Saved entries

(** * simplesync: the directory synchronisation engine of [src/sync.cpp]

    A shallow embedding of [mfs::DirectorySyncer] over an explicit model of
    the part of the file system that the code observes and changes, followed
    by the properties of the copy stage, the prune stage and the
    orchestrator.

    The model in short:
    - a tree of entries stands for what a root path denotes; a symbolic
      link carries the entry it resolves to, so that [stat]-like queries
      ([fs::exists], [fs::is_regular_file]) can follow it and [lstat]-like
      ones need not; what a link points to lies outside the two trees;
    - the source tree and the destination tree are disjoint unless
      [fs::equivalent] says that the two roots are the same location;
    - a directory iterator lists a directory in the order of its listing
      and never enters a link;
    - the [try] blocks of the code are the places where an operation may
      fail: an operation fails when the tree does not allow it, or when the
      environment says so for its path; status queries do not fail;
    - [fs::copy_file] gives the copy the size and the permissions of the
      source and the time of the write, read from a clock;
    - the output lines of the program are kept as a list of events;
    - the elapsed durations of [SyncStats] are left out. *)

From Stdlib Require Import ZArith List String Bool Lia Permutation Sorted.
Import ListNotations.
Open Scope Z_scope.
Set Warnings "-register-all".

(** ** Paths *)

(** A [std::filesystem::path] is kept as its sequence of components. *)
Definition path := list string.


(** [std::distance(p.begin(), p.end())]: the number of components. *)
Definition path_distance (p : path) : Z := Z.of_nat (List.length p).

(** ** The file system as the code sees it *)

Record timespec := mkTime { tv_sec : Z; tv_nsec : Z }.

(** The fields of [struct stat] that [collect_metadata] reads, apart from the
    file type, which is carried by the constructor of the node. *)
Record stat := mkStat {
  st_perm : Z;
  st_uid : Z;
  st_gid : Z;
  st_size : Z;
  st_atim : timespec;
  st_mtim : timespec;
  st_ctim : timespec
}.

## Requirement
Each line from the one containing "st_size : Z;" to the end of the entries above should be copied exactly, and no other line.

## Reply
  st_size : Z;
  st_atim : timespec;
  st_mtim : timespec;
  st_ctim : timespec
}.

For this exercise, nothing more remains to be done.